## Activity
If a line in the records below holds the word "unfold", copy it.

## Dataset records
(* ===== verification/AlibFileSpec.v ===== *)
(** What the functions on files and directories do: the removal of data from a
    file, the size of a file, the numbered files of a directory, listing a
    directory, making directories, and the names in paths. *)
From stdpp Require Import gmap.
From S2P Require Import Prelude Memory Effects Heap AlibString CString StringObject StringObjectSpec Stdio StdioSpec AlibFile.
Open Scope Z_scope.

(** * The size of a file *)
Lemma file_size_with h p m pos d : 0 <= pos <= LONG_MAX -> blen (file_at p d) <= LONG_MAX ->
  file_size (Some h) (with_stream h p m pos d) = Ok (blen (file_at p d), with_stream h p m pos d, []).
Proof.
  intros Hp Hl. pose proof (blen_nonneg (file_at p d)). unfold LONG_MAX in *. unfold file_size.
  rewrite (bind_quiet _ _ _ _ _ (ftell_with h p m pos d)).
  erewrite bind_quiet; [|apply (fseek_with h p m pos d 0 SEEK_END (blen (file_at p d))); [by cbn|unfold LONG_MAX; lia]].
  rewrite (bind_quiet _ _ _ _ _ (ftell_with h p m _ d)).
  rewrite (u64_small pos) by lia.
  rewrite (bind_quiet _ _ _ _ _ (fseek_set_with h p m _ d pos ltac:(unfold LONG_MAX; lia))).
  rewrite u64_small by lia. done.
Qed.

(** * Removing data *)

(** The abstract operation: the bytes without the [n] bytes from [from]. *)
Definition remove_range (c : list Z) (from n : Z) : list Z :=
  slice c 0 from ++ slice c (from + n) (blen c - (from + n)).
(** Where the removed range begins. *)
Definition range_start (size pos bytes : Z) (o : file_remove_option) : Z :=
  match o with
  | FRO_BEGIN => 0
  | FRO_CUR_BEFORE => pos - removal size pos bytes o
  | FRO_CUR_AFTER => pos
  | _ => size - removal size pos bytes o
  end.
Definition is_option (o : file_remove_option) : bool := match o with FRO_other _ => false | _ => true end.
Definition valid_range (size pos bytes : Z) (o : file_remove_option) : Prop :=
  let n := removal size pos bytes o in let from := range_start size pos bytes o in
  is_option o = true /\ 0 <= n /\ 0 <= from /\ from + n <= size.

## Result of the exercise
  intros Hp Hl. pose proof (blen_nonneg (file_at p d)). unfold LONG_MAX in *. unfold file_size.
  erewrite bind_quiet; [|apply (fseek_with h p m pos d 0 SEEK_END (blen (file_at p d))); [by cbn|unfold LONG_MAX; lia]].
  rewrite (bind_quiet _ _ _ _ _ (fseek_set_with h p m _ d pos ltac:(unfold LONG_MAX; lia))).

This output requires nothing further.